(* ===== verification/Answers.v ===== *)
(** * Answers of mapping providers

    What the resolver makes of the answers of several providers: they are
    grouped by requested key, in the order of the providers and of each
    provider's answers; an answer for a key that was not asked for is an
    error. *)

From S2P Require Import Prelude Errors Hash Text FsObject FsArchive FsManifest Subjects Posix Tasks Store Fibers Resolver.

(** ** Distinct values in order *)

Section Unique.
Context {K : Type} `{!EqDecision K}.

Lemma elem_of_unique_from (seen values : list K) x :
  x ∈ unique_from seen values <-> x ∈ values /\ x ∉ seen.
Proof.
  revert seen. induction values as [|v values IH]; intros seen; cbn [unique_from]; [set_solver|].
  case_bool_decide as Hv; [|rewrite elem_of_cons]; rewrite IH.
  - split; [set_solver|]. intros [[->|?]%elem_of_cons ?]; set_solver.
  - destruct (decide (x = v)) as [->|Hne]; set_solver.
Qed.

Lemma unique_from_nodup (seen values : list K) : NoDup (unique_from seen values).
Proof.
  revert seen. induction values as [|v values IH]; intros seen; cbn [unique_from]; [constructor|].
  case_bool_decide; [apply IH|]. constructor; [|apply IH]. rewrite elem_of_unique_from. set_solver.
Qed.

Lemma elem_of_unique (values : list K) x : x ∈ unique_in_order values <-> x ∈ values.
Proof. unfold unique_in_order. rewrite elem_of_unique_from. set_solver. Qed.

Lemma unique_singleton (x : K) : unique_in_order [x] = [x].
Proof. done. Qed.
End Unique.

(** ** Grouping *)

(** All answers with the provider that gave each, in order. *)
Definition flat_answers (per_index : list (bytes * list (TrustedResolution bytes)))
  : list (bytes * TrustedResolution bytes) :=
  flat_map (fun '(provider, answers) => map (pair provider) answers) per_index.

Definition answers_for (key : bytes) (per_index : list (bytes * list (TrustedResolution bytes)))
  : list (bytes * TrustedResolution bytes) :=
  filter (fun entry => tr_key entry.2 = key) (flat_answers per_index).

(** The fold over providers and answers is a fold over all answers. *)
Lemma answers_by_key_flat kind requested per_index by_key :
  try_fold (fun by_key '(provider, answers) => try_fold (add_answer kind requested provider) by_key answers)
    by_key per_index =
  try_fold (fun by_key '(provider, answer) => add_answer kind requested provider by_key answer)
    by_key (flat_answers per_index).
Proof.
  revert by_key. induction per_index as [|[provider answers] per_index IH]; intros by_key; [done|].
  cbn [try_fold flat_answers flat_map]. change (flat_map _ per_index) with (flat_answers per_index).
  revert by_key. induction answers as [|a answers IHa]; intros by_key; cbn [try_fold map app]; [apply IH|].
  destruct (add_answer kind requested provider by_key a) as [by_key'|e]; [apply IHa|done].
Qed.

Definition requested_all (keys : list bytes) (entries : list (bytes * TrustedResolution bytes)) : Prop :=
  Forall (fun entry => tr_key entry.2 ∈ keys) entries.

Lemma add_all_ok kind requested entries by_key :
  match try_fold (fun by_key '(provider, answer) => add_answer kind requested provider by_key answer) by_key entries with
  | Ok by_key' => requested_all requested entries /\
      forall key, default [] (by_key' !! key) =
        default [] (by_key !! key) ++ filter (fun entry => tr_key entry.2 = key) entries
  | Err e => exists entry, entry ∈ entries /\ tr_key entry.2 ∉ requested /\
      e = unrequested_key_error kind (show (display (tr_key entry.2)))
  end.
Proof.
  revert by_key. induction entries as [|[provider a] entries IH]; intros by_key; cbn [try_fold].
  { split; [constructor|]. intros key. by rewrite app_nil_r. }
  unfold add_answer at 1. case_bool_decide as Hk.
  - specialize (IH (<[tr_key a := default [] (by_key !! tr_key a) ++ [(provider, a)]]> by_key)).
    destruct (try_fold _ _ entries) as [by_key'|e].
    + destruct IH as [Hr Hv]. split; [by constructor|]. unfold AnswersByKey in *. intros key. rewrite Hv, filter_cons. cbn [snd].
      destruct (decide (tr_key a = key)) as [<-|Hne].
      * rewrite lookup_insert_eq. cbn [default from_option id]. by rewrite <- (app_assoc (default [] _)).
      * by rewrite lookup_insert_ne.
    + destruct IH as (entry & Hin & ? & ?). exists entry. split_and!; [by right|done|done].
  - exists (provider, a). split_and!; [by left|done|done].
Qed.

Lemma take_groups_nodup keys by_key :
  NoDup keys -> take_groups keys by_key = map (fun key => group_answers key (default [] (by_key !! key))) keys.
Proof.
  revert by_key. induction keys as [|k keys IH]; intros by_key Hn; [done|]. apply NoDup_cons in Hn as [Hk Hn].
  cbn [take_groups map]. f_equal. rewrite IH by done. apply map_ext_in. intros k' Hk'%list_elem_of_In.
  unfold AnswersByKey in *. rewrite lookup_delete_ne; [done|]. by intros ->.
Qed.

(** What a lookup of distinct keys makes of the answers. *)
Lemma combine_ok kind keys per_index :
  NoDup keys ->
  match combine_index_results kind keys per_index with
  | Ok groups => requested_all keys (flat_answers per_index) /\
      groups = map (fun key => group_answers key (answers_for key per_index)) keys
  | Err e => exists entry, entry ∈ flat_answers per_index /\ tr_key entry.2 ∉ keys /\
      e = unrequested_key_error kind (show (display (tr_key entry.2)))
  end.
Proof.
  intros Hn. unfold combine_index_results, answers_by_key. rewrite answers_by_key_flat.
  pose proof (add_all_ok kind keys (flat_answers per_index) ∅) as Ha. destruct (try_fold _ _ _) as [by_key|e]; [|done].
  destruct Ha as [Hr Hv]. cbn. split; [done|]. rewrite take_groups_nodup by done. apply map_ext. intros key.
  unfold AnswersByKey in *. by rewrite Hv, lookup_empty.
Qed.

(** The hashes of a group: those its answers name, each once, by first
    appearance. *)
Lemma first_answers_hashes {K} (key : K) seen answers :
  map ca_object_hash (first_answers key seen answers) = unique_from seen (map (fun a => tr_object_hash a.2) answers).
Proof.
  revert seen. induction answers as [|[provider a] answers IH]; intros seen; cbn [first_answers map unique_from snd]; [done|].
  case_bool_decide; [apply IH|]. cbn [map ca_object_hash]. f_equal. apply IH.
Qed.

Lemma group_hashes (key : bytes) answers :
  mc_object_hashes (mapping_candidates (group_answers key answers)) =
  unique_in_order (map (fun a => tr_object_hash a.2) answers).
Proof. apply first_answers_hashes. Qed.

(** Combining the answers of the mapping providers for distinct keys is
    exact, and strict about what providers say: it fails, naming the key, when
    some answer is for a key that was not asked for, and otherwise yields for
    every key, in the order asked, its answers in provider order and the
    distinct hashes among them by first appearance. *)
Theorem combine_index_results_exact kind keys per_index :
  NoDup keys ->
  match combine_index_results kind keys per_index with
  | Ok groups =>
      (forall provider answers a, (provider, answers) ∈ per_index -> a ∈ answers -> tr_key a ∈ keys) /\
      map mapping_candidates groups = map (fun key =>
        mkMappingCandidates key
          (map (fun entry => mkAnswer entry.1 (tr_object_hash entry.2)) (answers_for key per_index))
          (unique_in_order (map (fun entry => tr_object_hash entry.2) (answers_for key per_index)))) keys
  | Err e => exists provider answers a, (provider, answers) ∈ per_index /\ a ∈ answers /\ tr_key a ∉ keys /\
      e = unrequested_key_error kind (show (display (tr_key a)))
  end.
Proof.
  intros Hn. pose proof (combine_ok kind keys per_index Hn) as Hc.
  assert (Hflat : forall entry, entry ∈ flat_answers per_index <->
    exists answers, (entry.1, answers) ∈ per_index /\ entry.2 ∈ answers).
  { intros [provider a]. unfold flat_answers. rewrite list_elem_of_In, in_flat_map. cbn [fst snd]. split.
    - intros ([p l] & Hp & (x & [= <- <-] & Hx)%in_map_iff). exists l. by rewrite !list_elem_of_In.
    - intros (l & Hl & Ha). exists (provider, l). apply list_elem_of_In in Hl, Ha. split; [done|].
      apply in_map_iff. by exists a. }
  destruct (combine_index_results kind keys per_index) as [groups|e].
  - destruct Hc as [Hr ->]. split.
    + intros provider answers a Hp Ha. unfold requested_all in Hr. rewrite Forall_forall in Hr.
      apply (Hr (provider, a)), Hflat. by exists answers.
    + rewrite map_map. apply map_ext. intros key. unfold mapping_candidates. cbn [group_answers gr_key gr_answers gr_candidates].
      rewrite first_answers_hashes. f_equal. apply map_ext. by intros [provider a].
  - destruct Hc as (entry & (answers & Hp & Ha)%Hflat & Hk & ->). exists entry.1, answers, entry.2. done.
Qed.

Definition two_indexes (key : bytes) : list (bytes * list (TrustedResolution bytes)) :=
  [(lit "near", [mkTrusted (repeat 1%Z 32) (repeat 7%Z 32)]); (lit "far", [mkTrusted key (repeat 8%Z 32)])].

(** Two providers disagree on the same key, and one answers out of turn. *)
Lemma combine_index_results_exact_witness :
  map mapping_candidates (match combine_index_results "build" [repeat 1%Z 32] (two_indexes (repeat 1%Z 32)) with Ok groups => groups | Err _ => [] end)
  = [mkMappingCandidates (repeat 1%Z 32) [mkAnswer (lit "near") (repeat 7%Z 32); mkAnswer (lit "far") (repeat 8%Z 32)]
       [repeat 7%Z 32; repeat 8%Z 32]] /\
  exists e, combine_index_results "build" [repeat 1%Z 32] (two_indexes (repeat 2%Z 32)) = Err e.
Proof.
  pose proof (combine_index_results_exact "build" [repeat 1%Z 32] (two_indexes (repeat 1%Z 32)) (NoDup_singleton _)) as H1.
  pose proof (combine_index_results_exact "build" [repeat 1%Z 32] (two_indexes (repeat 2%Z 32)) (NoDup_singleton _)) as H2.
  split.
  - destruct (combine_index_results _ _ (two_indexes (repeat 1%Z 32))) as [groups|e].
    + destruct H1 as [_ H1]. exact H1.
    + exfalso. destruct H1 as (p & l & a & Hp & Ha & Hk & _). apply Hk. unfold two_indexes in Hp.
      repeat (apply elem_of_cons in Hp as [[= -> ->]|Hp]; [apply list_elem_of_singleton in Ha as ->; by left|]).
      by apply elem_of_nil in Hp.
  - destruct (combine_index_results _ _ (two_indexes (repeat 2%Z 32))) as [groups|e]; [|by exists e].
    exfalso. destruct H2 as [H2 _]. specialize (H2 (lit "far") [mkTrusted (repeat 2%Z 32) (repeat 8%Z 32)] (mkTrusted (repeat 2%Z 32) (repeat 8%Z 32))).
    assert (Hin : repeat 2%Z 32 ∈ [repeat 1%Z 32]) by (apply H2; [right; left|left]). by apply list_elem_of_singleton in Hin.
Defined.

— Problem —
Above are the entries. Output exactly the lines beginning with the line that has "two_indexes in Hp." and ending with the line that has "assert (Hin : repeat".

— Reply —
    + exfalso. destruct H1 as (p & l & a & Hp & Ha & Hk & _). apply Hk. unfold two_indexes in Hp.
      repeat (apply elem_of_cons in Hp as [[= -> ->]|Hp]; [apply list_elem_of_singleton in Ha as ->; by left|]).
      by apply elem_of_nil in Hp.
  - destruct (combine_index_results _ _ (two_indexes (repeat 2%Z 32))) as [groups|e]; [|by exists e].
    exfalso. destruct H2 as [H2 _]. specialize (H2 (lit "far") [mkTrusted (repeat 2%Z 32) (repeat 8%Z 32)] (mkTrusted (repeat 2%Z 32) (repeat 8%Z 32))).
    assert (Hin : repeat 2%Z 32 ∈ [repeat 1%Z 32]) by (apply H2; [right; left|left]). by apply list_elem_of_singleton in Hin.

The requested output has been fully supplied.